Culture is one of the foundations of humanity that helps a society thrive. Culture varies from one part of the world to another and from one society to another. With culture it is a case of one man’s meat being another man’s poison, simply put what applies to one society will probably be absurd or a taboo to another. Thus the Ma’nene practise by the toraja people of Indonesia done every 3 years in honour of the dead becomes the line of thought.

The Tana Toraja (Land of Toraja) is habited by an indigenous ethnic group residing in the mountains of Salawesi in Indonesia. The toraja people are quite distinct for their traditional culture of cleaning corpses. Called Ma’nene festival (the ceremony of cleaning corpses), this culture entails that the toraja people dig up the body of a dead relative and then clean them, leave the body to dry, then the bodies are nicely dressed. This culture goes on with family members saving up money for a decent burial ceremony because it is an important aspect for torajan people of Indonesia.

In other cases, the bodies of recently deceased are kept in the home and preserved by family members pending when they are financially equipped to perform a proper funeral. The Torajans believe that during the wait period, the spirit lingers and only finds rest in Puya (land of the spirits) when a funeral ceremony takes place.

This might seem hard to take in but the age old practise of over hundreds of years is believed to have come from the mythical tale of a hunter named Pong Rumasek who was walking in the mountains and found a dead body in the torojan mountains. the hunter then cares for the body and dresses it with his own clothes, this act supposedly brought him good fortunes.

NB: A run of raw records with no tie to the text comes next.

(* ===== verification/RequestTypes.v ===== *)
(** * Request and machine enumerations

    [orb/domain/request/request_types.py] and
    [orb/domain/machine/machine_status.py]: the request and machine lifecycle
    statuses with their transition tables, as string enumerations. *)

From stdpp Require Import base strings list relations.
From Stdlib Require Import Ascii ZArith Lia.
From S2P Require Import Prelude.

Module RequestType.
Inductive t := ACQUIRE | RETURN.

#[global] Instance t_eq_dec : EqDecision t.
Proof. solve_decision. Defined.

Definition value (x : t) : string :=
  match x with ACQUIRE => "acquire" | RETURN => "return" end.

#[global] Program Instance t_enum : StrEnum t :=
  { enum_members := [ACQUIRE; RETURN]; enum_value := value }.
Next Obligation. solve_enum_complete. Qed.
Next Obligation. solve_enum_inj. Qed.

Definition from_str (v : string) : result t :=
  enum_from_str "RequestType" v.

Definition to_operation_type (x : t) : string :=
  match x with ACQUIRE => "provision" | RETURN => "terminate" end.

Definition is_acquire (x : t) : bool := x ≟ ACQUIRE.
Definition is_return (x : t) : bool := x ≟ RETURN.
End RequestType.

Module RequestStatus.
Inductive t :=
| PENDING
| IN_PROGRESS
| COMPLETED
| FAILED
| CANCELLED
| PARTIAL
| PARTIAL_PENDING
| TIMEOUT
| ACQUIRING.

#[global] Instance t_eq_dec : EqDecision t.
Proof. solve_decision. Defined.

Definition value (s : t) : string :=
  match s with
  | PENDING => "pending"
  | IN_PROGRESS => "in_progress"
  | COMPLETED => "complete"
  | FAILED => "failed"
  | CANCELLED => "cancelled"
  | PARTIAL => "partial"
  | PARTIAL_PENDING => "partial_pending"
  | TIMEOUT => "timeout"
  | ACQUIRING => "acquiring"
  end.

#[global] Program Instance t_enum : StrEnum t :=
  { enum_members := [PENDING; IN_PROGRESS; COMPLETED; FAILED; CANCELLED; PARTIAL;
                     PARTIAL_PENDING; TIMEOUT; ACQUIRING];
    enum_value := value }.
Next Obligation. solve_enum_complete. Qed.
Next Obligation. solve_enum_inj. Qed.

Definition from_str (v : string) : result t :=
  enum_from_str "RequestStatus" v.

Definition is_terminal (s : t) : bool :=
  s ∈? [COMPLETED; FAILED; CANCELLED; TIMEOUT; PARTIAL].

Definition is_active (s : t) : bool :=
  s ∈? [PENDING; IN_PROGRESS; ACQUIRING; PARTIAL_PENDING].

Definition valid_transitions (s : t) : list t :=
  match s with
  | PENDING => [IN_PROGRESS; ACQUIRING; CANCELLED; FAILED; COMPLETED; PARTIAL; PARTIAL_PENDING]
  | IN_PROGRESS => [COMPLETED; PARTIAL; PARTIAL_PENDING; FAILED; CANCELLED; TIMEOUT; ACQUIRING]
  | ACQUIRING =>
      [ACQUIRING; COMPLETED; PARTIAL; PARTIAL_PENDING; FAILED; TIMEOUT; CANCELLED]
  | PARTIAL_PENDING => [COMPLETED; PARTIAL; FAILED; CANCELLED; TIMEOUT]
  | COMPLETED => []
  | FAILED => []
  | CANCELLED => []
  | TIMEOUT => []
  | PARTIAL => [COMPLETED]
  end.

Definition can_transition_to (s new_status : t) : bool :=
  if new_status ≟ s then true else new_status ∈? valid_transitions s.

#[global] Arguments is_terminal : simpl never.
#[global] Arguments can_transition_to : simpl never.

(** A move of the lifecycle that changes the status. *)
Definition moves (s s' : t) : Prop := can_transition_to s s' = true ∧ s ≠ s'.

(** How many moves a request in a status can still make, at most. *)
Definition remaining_moves (s : t) : nat :=
  match s with
  | PENDING => 5
  | IN_PROGRESS => 4
  | ACQUIRING => 3
  | PARTIAL_PENDING => 2
  | PARTIAL => 1
  | COMPLETED | FAILED | CANCELLED | TIMEOUT => 0
  end.

Lemma moves_remaining s s' : moves s s' → remaining_moves s' < remaining_moves s.
Proof. intros [H Hne]. destruct s, s'; try discriminate H; try congruence; simpl; lia. Qed.

Lemma moves_out_of_terminal s s' :
  is_terminal s = true → moves s s' → s = PARTIAL ∧ s' = COMPLETED.
Proof. intros Ht [H Hne]. by destruct s, s'; try discriminate. Qed.

Lemma active_iff_not_terminal s : is_active s = negb (is_terminal s).
Proof. by destruct s. Qed.

Lemma nsteps_moves n s s' :
  nsteps moves n s s' → n + remaining_moves s' ≤ remaining_moves s.
Proof.
  induction 1 as [x|n x y z Hm _ IH]; [lia|].
  apply moves_remaining in Hm. lia.
Qed.
End RequestStatus.

Module MachineResult.
Inductive t := SUCCESS | FAILED | PENDING | SKIPPED.

#[global] Instance t_eq_dec : EqDecision t.
Proof. solve_decision. Defined.

Definition value (x : t) : string :=
  match x with
  | SUCCESS => "success" | FAILED => "failed" | PENDING => "pending" | SKIPPED => "skipped"
  end.

#[global] Program Instance t_enum : StrEnum t :=
  { enum_members := [SUCCESS; FAILED; PENDING; SKIPPED]; enum_value := value }.
Next Obligation. solve_enum_complete. Qed.
Next Obligation. solve_enum_inj. Qed.

Definition from_str (v : string) : result t := enum_from_str "MachineResult" v.

Definition is_terminal (x : t) : bool := x ∈? [SUCCESS; FAILED; SKIPPED].
Definition is_successful (x : t) : bool := x ≟ SUCCESS.
End MachineResult.

Module MachineStatus.
Inductive t :=
| PENDING
| LAUNCHING
| RUNNING
| STOPPING
| STOPPED
| SHUTTING_DOWN
| TERMINATED
| RETURNED
| FAILED
| UNKNOWN.

#[global] Instance t_eq_dec : EqDecision t.
Proof. solve_decision. Defined.

Definition value (s : t) : string :=
  match s with
  | PENDING => "pending"
  | LAUNCHING => "launching"
  | RUNNING => "running"
  | STOPPING => "stopping"
  | STOPPED => "stopped"
  | SHUTTING_DOWN => "shutting-down"
  | TERMINATED => "terminated"
  | RETURNED => "returned"
  | FAILED => "failed"
  | UNKNOWN => "unknown"
  end.

#[global] Program Instance t_enum : StrEnum t :=
  { enum_members := [PENDING; LAUNCHING; RUNNING; STOPPING; STOPPED; SHUTTING_DOWN;
                     TERMINATED; RETURNED; FAILED; UNKNOWN];
    enum_value := value }.
Next Obligation. solve_enum_complete. Qed.
Next Obligation. solve_enum_inj. Qed.

Definition status_map : dict t :=
  [("pending", PENDING); ("launching", LAUNCHING); ("running", RUNNING);
   ("stopping", STOPPING); ("stopped", STOPPED); ("shutting-down", SHUTTING_DOWN);
   ("terminated", TERMINATED); ("returned", RETURNED); ("failed", FAILED);
   ("unknown", UNKNOWN)].

Definition from_str (v : string) : result t :=
  let normalized_value := str_replace_char "_"%char "-"%char (str_lower v) in
  match dget normalized_value status_map with
  | Some s => Ok s
  | None => Err (ValueError ("Invalid machine status: " +:+ v))
  end.

Definition valid_transitions (s : t) : list t :=
  match s with
  | PENDING => [LAUNCHING; FAILED]
  | LAUNCHING => [RUNNING; FAILED]
  | RUNNING => [STOPPING; SHUTTING_DOWN]
  | STOPPING => [STOPPED; FAILED]
  | STOPPED => [RUNNING; TERMINATED]
  | SHUTTING_DOWN => [TERMINATED]
  | TERMINATED => [RETURNED]
  | FAILED => []
  | RETURNED => []
  | UNKNOWN => [PENDING; RUNNING; STOPPED; TERMINATED]
  end.

Definition can_transition_to (s new_status : t) : bool := new_status ∈? valid_transitions s.

Definition is_terminal (s : t) : bool := s ∈? [TERMINATED; FAILED; RETURNED].
Definition is_active (s : t) : bool := s ∈? [PENDING; LAUNCHING; RUNNING].

Definition moves (s s' : t) : Prop := can_transition_to s s' = true.

(** A terminal machine stays terminal: the only move is TERMINATED to RETURNED. *)
Lemma terminal_moves s s' : is_terminal s = true → moves s s' → is_terminal s' = true.
Proof. unfold moves. by destruct s, s'. Qed.
End MachineStatus.

(** ** Properties *)

(** the request lifecycle is finite and its settled outcomes are final. From any
    status at most five status changes are possible (fewer the further it has
    got), a chain of changes that starts in a terminal status is either empty or
    the single upgrade PARTIAL to COMPLETED, and PENDING is never re-entered. *)
Theorem request_lifecycle_finite n s s' :
  nsteps RequestStatus.moves n s s' →
  n ≤ RequestStatus.remaining_moves s ∧
  (RequestStatus.is_terminal s = true →
     n = 0 ∧ s' = s ∨ n = 1 ∧ s = RequestStatus.PARTIAL ∧ s' = RequestStatus.COMPLETED) ∧
  (s' = RequestStatus.PENDING → n = 0).
Proof.
  intros H. pose proof (RequestStatus.nsteps_moves _ _ _ H) as Hn.
  split_and!; [lia| |].
  - intros Ht. destruct H as [x|n x y z Hm Hrest]; [by left|right].
    destruct (RequestStatus.moves_out_of_terminal _ _ Ht Hm) as [-> ->].
    apply RequestStatus.nsteps_moves in Hrest as Hz. simpl in Hz.
    assert (n = 0) as -> by lia. by inversion Hrest.
  - intros ->. destruct s; simpl in *; lia.
Qed.

Lemma request_lifecycle_finite_witness :
  nsteps RequestStatus.moves 2 RequestStatus.PENDING RequestStatus.COMPLETED ∧
  2 ≤ RequestStatus.remaining_moves RequestStatus.PENDING.
Proof.
  assert (Hs : nsteps RequestStatus.moves 2 RequestStatus.PENDING RequestStatus.COMPLETED).
  { apply (nsteps_l _ 1 _ RequestStatus.IN_PROGRESS); [by split|].
    apply (nsteps_l _ 0 _ RequestStatus.COMPLETED); [by split|constructor]. }
  split; [exact Hs|apply (request_lifecycle_finite 2 _ _ Hs)].
Defined.
(** re-reporting a diagnostic that is already merged in changes nothing
    (the merge-on-write of a request is idempotent), and the merged diagnostic
    carries the most severe of the two categories, the later of the two times
    and each provider error key exactly once. *)
Theorem merge_idempotent a b :
  merge (merge a b) b = merge a b ∧
  _severity_index (fd_category (merge a b)) =
    Nat.min (_severity_index (fd_category a)) (_severity_index (fd_category b)) ∧
  fd_occurred_at (merge a b) = Z.max (fd_occurred_at a) (fd_occurred_at b) ∧
  NoDup (_dedup_key <$> fd_provider_errors (merge a b)) ∧
  (∀ k, k ∈ _dedup_key <$> fd_provider_errors (merge a b) ↔
        k ∈ _dedup_key <$> fd_provider_errors a ∨ k ∈ _dedup_key <$> fd_provider_errors b).
Proof.
  split_and!; [|apply merge_category_min|done|apply dedup_by_NoDup|].
  - apply diagnostic_ext.
    5: simpl; lia.
    4: { rewrite !merge_errors, dedup_by_app_l, <- app_assoc.
         rewrite app_assoc. apply dedup_by_app_seen.
         intros k. rewrite fmap_app, elem_of_app. auto. }
    all: rewrite (merge_headline (merge a b)), merge_category_min; simpl; case_leb;
      try done; lia.
  - intros k. rewrite merge_errors, elem_of_dedup_by_keys, fmap_app. apply elem_of_app.
Qed.

(** the classifier and the merge agree: classifying two batches of provider
    errors together gives the category that merging their separate diagnostics
    gives, so no category is masked by the order of the reports. *)
Theorem classify_merge_agree e1 e2 now d1 d2 d :
  classify_provider_errors e1 now = Ok d1 →
  classify_provider_errors e2 now = Ok d2 →
  classify_provider_errors (e1 ++ e2) now = Ok d →
  fd_category d = fd_category (merge d1 d2).
Proof.
  intros (H1 & _)%classify_spec (H2 & _)%classify_spec (H & _)%classify_spec.
  apply severity_index_inj. rewrite merge_category_min, H, H1, H2.
  rewrite !most_severe_index. unfold error_categories.
  rewrite !fmap_app, foldl_min_app. lia.
Qed.

Lemma classify_merge_agree_witness :
  ∃ d1 d2 d,
    classify_provider_errors [[("error_code", JStr "Throttling")]] 5 = Ok d1 ∧
    classify_provider_errors [[("code", JStr "AccessDenied")]] 5 = Ok d2 ∧
    classify_provider_errors ([[("error_code", JStr "Throttling")]] ++
                              [[("code", JStr "AccessDenied")]]) 5 = Ok d ∧
    fd_category d = fd_category (merge d1 d2) ∧ fd_category d = DiagnosticCategory.AUTH.
Proof.
  do 3 eexists. split; [vm_compute; reflexivity|]. split; [vm_compute; reflexivity|].
  split; [vm_compute; reflexivity|].
  split; [|reflexivity].
  apply (classify_merge_agree [[("error_code", JStr "Throttling")]]
           [[("code", JStr "AccessDenied")]] 5); vm_compute; reflexivity.
Defined.
(* ===== verification/StatusManagement.v ===== *)
(** * Request status after provisioning

    [orb/application/services/request_status_management_service.py]: the status a
    request gets from what the provider returned when it was provisioned, and the
    classified record of a failure, both through the fulfilment state machine.

    Modelled for [Request] aggregates (the duck-typed fallback for test doubles is
    not), with the [ProvisioningResult] of
    [provisioning_orchestration_service.py].  [update_request_from_provisioning],
    which also stores the machines, is in [AcquireMachines]. *)

From stdpp Require Import base strings list.
From Stdlib Require Import ZArith Lia.
From S2P Require Import Prelude RequestTypes Diagnostic RequestAggregate FulfilmentSM.
Open Scope Z_scope.

(** ** Provisioning results *)

Inductive OperationOutcome := Accepted | Completed | RequiresFollowUp | Failed.

Record ProvisioningResult := mk_provisioning {
  success : bool;
  resource_ids : list string;
  machine_ids : list string;
  instances : list json;
  provider_data : dict json;
  error_message : option string;
  is_final : bool;
  provider_error_code : option string;
  provider_error_message : option string;
  provider_request_id : option string;
  error_source : option string
}.

(** [__post_init__]: the outcome, when there is one, decides finality. *)
Definition derived_final (outcome : option OperationOutcome) (explicit : bool) : bool :=
  match outcome with
  | None => explicit
  | Some Accepted => false
  | Some Completed => true
  | Some RequiresFollowUp => false
  | Some Failed => true
  end.

(** ** Reading the result *)

(** [str(i.get("status", "")).lower() in {"pending", "launching"}]. *)
Definition unsettled (i : json) : bool :=
  match i with
  | JDict d => str_lower (json_str (dget_default "status" d (JStr ""))) ∈? ["pending"; "launching"]
  | _ => false
  end.

Definition _has_unsettled_instances (instances : list json) : bool := existsb unsettled instances.

(** The identifier of one instance; [None] when it has none, an error where
    the entry is not a dict (the caller catches it). *)
Definition instance_id_of (i : json) : result (option string) :=
  match i with
  | JDict d =>
      let v := dget_default "instance_id" d JNull in
      Ok (if truthy v then Some (json_str v) else None)
  | _ => Err (OtherError "AttributeError" "object has no attribute 'get'")
  end.

Definition _extract_machine_ids (res : ProvisioningResult) : list string :=
  match machine_ids res with
  | _ :: _ => machine_ids res
  | [] => match mapM_result instance_id_of (instances res) with
          | Ok ids => omap id ids
          | Err _ => []
          end
  end.

(** ** The verdict *)

Definition _apply_verdict (sm : FulfilmentStateMachine.t) (request : Request.t)
    (state message : string) (event : FulfilmentEvent.t) (f : option ProviderFulfilment)
    (final : bool) (diagnostic : option FulfilmentDiagnostic) (now : datetime)
  : result Request.t :=
  let applied :=
    if event ≟ FulfilmentEvent.PROVIDER_VERDICT then
      let verdict := match f with Some f => f | None => fulfilment state message final end in
      FulfilmentStateMachine.apply sm request FulfilmentEvent.PROVIDER_VERDICT now (Some verdict)
        diagnostic (Some message) None
    else
      FulfilmentStateMachine.apply sm request event now None diagnostic (Some message) None in
  match applied with
  | Ok (r, _) => Ok r
  | Err (InvalidRequestStateError _ _) => Ok request
  | Err e => Err e
  end.

(** [f"{err.get('error_code', 'Unknown')}: {err.get('error_message', 'No message')}"]. *)
Definition error_line (err : dict json) : string :=
  json_str (dget_default "error_code" err (JStr "Unknown")) +:+ ": " +:+
  json_str (dget_default "error_message" err (JStr "No message")).

Definition error_summary (provider_errors : list (dict json)) : string :=
  or_str (Some (str_join "; " (error_line <$> provider_errors))) "Unknown API errors".

(** The verdict, its message and its finality. *)
Definition provisioning_verdict (request : Request.t) (instance_count requested_count : Z)
    (has_api_errors : bool) (provider_errors : list (dict json)) (fulfillment_final : bool)
  : string * string * bool :=
  let ratio := fmt instance_count +:+ "/" +:+ fmt requested_count in
  if instance_count =? requested_count then
    if negb fulfillment_final then
      ("in_progress", ratio +:+ " instances created — awaiting running state", false)
    else if has_api_errors then
      ("fulfilled", "All " +:+ fmt instance_count +:+
         " instances provisioned (with non-blocking provider warnings)", false)
    else ("fulfilled", "All instances provisioned successfully", false)
  else if 0 <? instance_count then
    if negb fulfillment_final then
      ("in_progress", ratio +:+ " instances created — awaiting provider confirmation", false)
    else if has_api_errors then
      ("partial", "Partial success: " +:+ ratio +:+ " instances created with API errors: " +:+
         error_summary provider_errors, fulfillment_final)
    else ("partial", "Partially fulfilled: " +:+ ratio +:+ " instances", fulfillment_final)
  else if negb (Request.is_nil (Request.resource_ids request)) then
    ("in_progress", "Resources created, instances pending", false)
  else ("failed", "No instances provisioned and no cloud resources created", false).

Definition _update_request_status (sm : FulfilmentStateMachine.t) (request : Request.t)
    (instance_count requested_count : Z) (has_api_errors : bool)
    (provider_errors : list (dict json)) (fulfillment_final : bool) (now : datetime)
  : result Request.t :=
  let request :=
    request <| Request.successful_count :=
                 if 0 <? instance_count then instance_count
                 else Request.successful_count request |> in
  let '(state, message, final) :=
    provisioning_verdict request instance_count requested_count has_api_errors provider_errors
      fulfillment_final in
  _apply_verdict sm request state message FulfilmentEvent.PROVIDER_VERDICT None final None now.

(** ** Failures *)

Definition dicts_of (l : list json) : list (dict json) :=
  omap (λ j, match j with JDict d => Some d | _ => None end) l.

(** The error records a failed result offers for classification. *)
Definition failure_errors (res : ProvisioningResult) (message : string) : list (dict json) :=
  let errors :=
    match dget "fleet_errors" (provider_data res) with
    | Some (JList l) => dicts_of l
    | _ => []
    end in
  match errors, provider_error_code res with
  | [], Some code =>
      if code ≟ EmptyString then []
      else [[("error_code", JStr code);
             ("error_message", JStr (default message (provider_error_message res)))]]
  | _, _ => errors
  end.

Definition _classify_failure_diagnostic (res : ProvisioningResult) (message : string)
    (now : datetime) : result FulfilmentDiagnostic :=
  let detail := provider_error_code res in
  match failure_errors res message with
  | [] =>
      Ok {| fd_category := DiagnosticCategory.INTERNAL; fd_summary := "Provisioning failed";
            fd_detail := Some (or_str detail message); fd_provider_errors := [];
            fd_occurred_at := now |}
  | errors =>
      classified ← classify_provider_errors errors now;
      Ok {| fd_category := fd_category classified; fd_summary := fd_summary classified;
            fd_detail := or_opt_str detail (fd_detail classified);
            fd_provider_errors := fd_provider_errors classified;
            fd_occurred_at := fd_occurred_at classified |}
  end.

Definition opt_entry (key : string) (v : option string) : dict json :=
  match v with
  | Some s => if s ≟ EmptyString then [] else [(key, JStr s)]
  | None => []
  end.

Definition provider_error_block (res : ProvisioningResult) : dict json :=
  opt_entry "code" (provider_error_code res) ++ opt_entry "message" (provider_error_message res) ++
  opt_entry "source" (error_source res) ++ opt_entry "aws_request_id" (provider_request_id res).

Definition failure_message (res : ProvisioningResult) : string :=
  or_str (error_message res) "Provisioning failed (no error details)".

Definition _handle_provisioning_failure (sm : FulfilmentStateMachine.t) (request : Request.t)
    (res : ProvisioningResult) (now1 now2 : datetime) : result Request.t :=
  let message := failure_message res in
  failure_diagnostic ← _classify_failure_diagnostic res message now1;
  request1 ← _apply_verdict sm request "failed" ("Provisioning failed: " +:+ message)
               FulfilmentEvent.FAIL None false (Some failure_diagnostic) now2;
  let request2 :=
    Request.update_metadata request1
      [("error_message", JStr message); ("error_type", JStr "ProvisioningFailure")] in
  Ok match provider_error_block res with
     | [] => request2
     | block =>
         Request._rebuild_preserving_events request2
           (request2 <| Request.error_details :=
                          dset "provider_error" (JDict block) (Request.error_details request2) |>
                     <| Request.version := Request.version request2 + 1 |>)
     end.

(** ** Lemmas *)

(** A verdict on an acquire request whose deadline has not passed. *)
Lemma verdict_in_progress sm r state message final now target :
  Request.request_type r = RequestType.ACQUIRE → expired r now = false →
  (FulfilmentStateMachine._target_for_verdict r (fulfilment state message final) now
     (Some message) None).1.1 = target →
  RequestStatus.can_transition_to (Request.status r) target = true →
  ∃ r', _apply_verdict sm r state message FulfilmentEvent.PROVIDER_VERDICT None final None now
        = Ok r' ∧
        Request.status r' = target ∧ Request.successful_count r' = Request.successful_count r.
Proof.
  intros Hty Hex Htg Hcan. unfold _apply_verdict.
  rewrite bool_decide_true by done. rewrite apply_eq, Hex, andb_false_r.
  rewrite bool_decide_false by done. cbn -[FulfilmentStateMachine._target_for_verdict].
  assert ((FulfilmentStateMachine._target_for_verdict r (fulfilment state message final) now
             (Some message) None).2 = None) as Hd
    by (unfold FulfilmentStateMachine._target_for_verdict; simpl; by repeat case_match).
  destruct (FulfilmentStateMachine._target_for_verdict _ _ _ _ _) as [[tg m] d].
  simpl in Htg, Hd. subst tg d. unfold FulfilmentStateMachine.settle.
  case_bool_decide as Heq; [by exists r|]. rewrite Hcan. simpl.
  eexists. split; [done|]. split; apply Request.transition_fields.
Qed.

(** The status a provisioning result calls for. *)
Definition provisioned_status (resources : list string) (n requested : Z) (final : bool) : RequestStatus.t :=
  if n =? requested then if final then RequestStatus.COMPLETED else RequestStatus.IN_PROGRESS
  else if 0 <? n then if final then RequestStatus.PARTIAL else RequestStatus.IN_PROGRESS
  else if Request.is_nil resources then RequestStatus.FAILED else RequestStatus.IN_PROGRESS.
(** With no further fault the restore puts every written file back. *)
Lemma restore_spec w d :
  fault_count (faults d) = 0%nat →
  fault_count (faults (_restore d w)) = 0%nat ∧
  ∀ p, contents (_restore d w) p =
       match dget p (images w) with Some image => image | None => contents d p end.
Proof.
  intros H0. unfold _restore. induction w as [|pl w [IH0 IHc]]; [done|].
  rewrite reverse_cons, foldl_app. cbn [foldl].
  set (d1 := foldl restore_one d (reverse w)) in *. unfold restore_one. simpl.
  destruct (pl_image pl) as [c|] eqn:Hi.
  - destruct (write_file d1 (pl_path pl) c) as [r d2] eqn:Hw.
    apply write_file_contents in Hw as (_ & _ & [(_ & Hfl & Hc)|(_ & Hfl & _)]); [|lia].
    simpl. split; [lia|]. intros p. rewrite Hc, IHc. by case_decide.
  - simpl. split; [done|]. intros p. unfold contents. simpl.
    case_decide as Hp; [subst; by rewrite lookup_delete_eq|].
    rewrite lookup_delete_ne by done. apply IHc.
Qed.

Lemma restore_evolves w d : evolves d (_restore d w) ∧ backups (_restore d w) = backups d.
Proof.
  unfold _restore. generalize (reverse w). clear w. intros w. revert d.
  induction w as [|pl w IH]; intros d; simpl; [done|].
  destruct (IH (restore_one d pl)) as [He Hb]. rewrite Hb. clear IH Hb.
  assert (evolves d (restore_one d pl) ∧ backups (restore_one d pl) = backups d) as [He' Hb].
  { unfold restore_one. destruct (pl_image pl) as [c|].
    - destruct (write_file d (pl_path pl) c) as [r d2] eqn:Hw.
      by apply write_file_contents in Hw as (? & ? & _).
    - split; [|done]. split; [done|]. intros p. simpl.
      destruct (decide (pl_path pl = p)) as [->|]; [by rewrite lookup_delete_eq; auto|].
      rewrite lookup_delete_ne by done. auto. }
  split; [by etrans|done].
Qed.

Lemma backups_files plans d :
  let d' := foldl backup_group d plans in
  files d' = files d ∧ next_signature d' = next_signature d ∧ faults d' = faults d.
Proof.
  revert d. induction plans as [|p plans IH]; intros d; simpl; [done|].
  destruct (IH (backup_group d p)) as (-> & -> & ->). unfold backup_group.
  destruct (pl_strategies p) as [|s ?]; [done|].
  by destruct (create_backup_files (backup_enabled s) (backup_count s) d (pl_path p))
    as (-> & -> & -> & _).
Qed.

Lemma contents_read d p :
  (read_file_with_signature d p).1 = default Blank (contents d p).
Proof. unfold read_file_with_signature, contents. by destruct (files d !! p). Qed.

Lemma stored_contents d p et : stored d p et = _section_from et (default Blank (contents d p)).
Proof. unfold stored. by rewrite contents_read. Qed.

(** ** Lemmas: grouping and planning *)

Definition at_path (p : string) (l : list strategy) : list strategy :=
  filter (λ s, real_path s = p) l.

Lemma dget_groups p g l :
  dget p (foldl add_to_group g l) =
  match at_path p l with [] => dget p g | ss => Some (dget_default p g [] ++ ss) end.
Proof.
  unfold at_path. revert g. induction l as [|s l IH]; intros g; simpl; [done|].
  rewrite IH, filter_cons. unfold add_to_group, dget_default. rewrite dget_dset.
  destruct (decide (real_path s = p)) as [<-|]; [|done].
  destruct (filter _ l); simpl; [done|]. by rewrite <- app_assoc.
Qed.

And that is how the practices have lived on, however the intention behind the strange practise is to bond with the dead. This Ma’nene tradition may seem like doing the weekend cleanup, but this time it is for the dead. As much as the corpses are dressed up, the coffins are changed and in the ritual, the bodies are paraded round the community where they once lived following a straight path.  The straight path symbolically means that they can spiritually connect to Hyang which a spiritual is being believed to move in straight lines even though there are other religious practices but with a minute sect still practising the way of the ancestors ‘AlukTodolo’.

Even though the practice is as odd as it may seem it is only a more extended version of death memorials that many societies practice.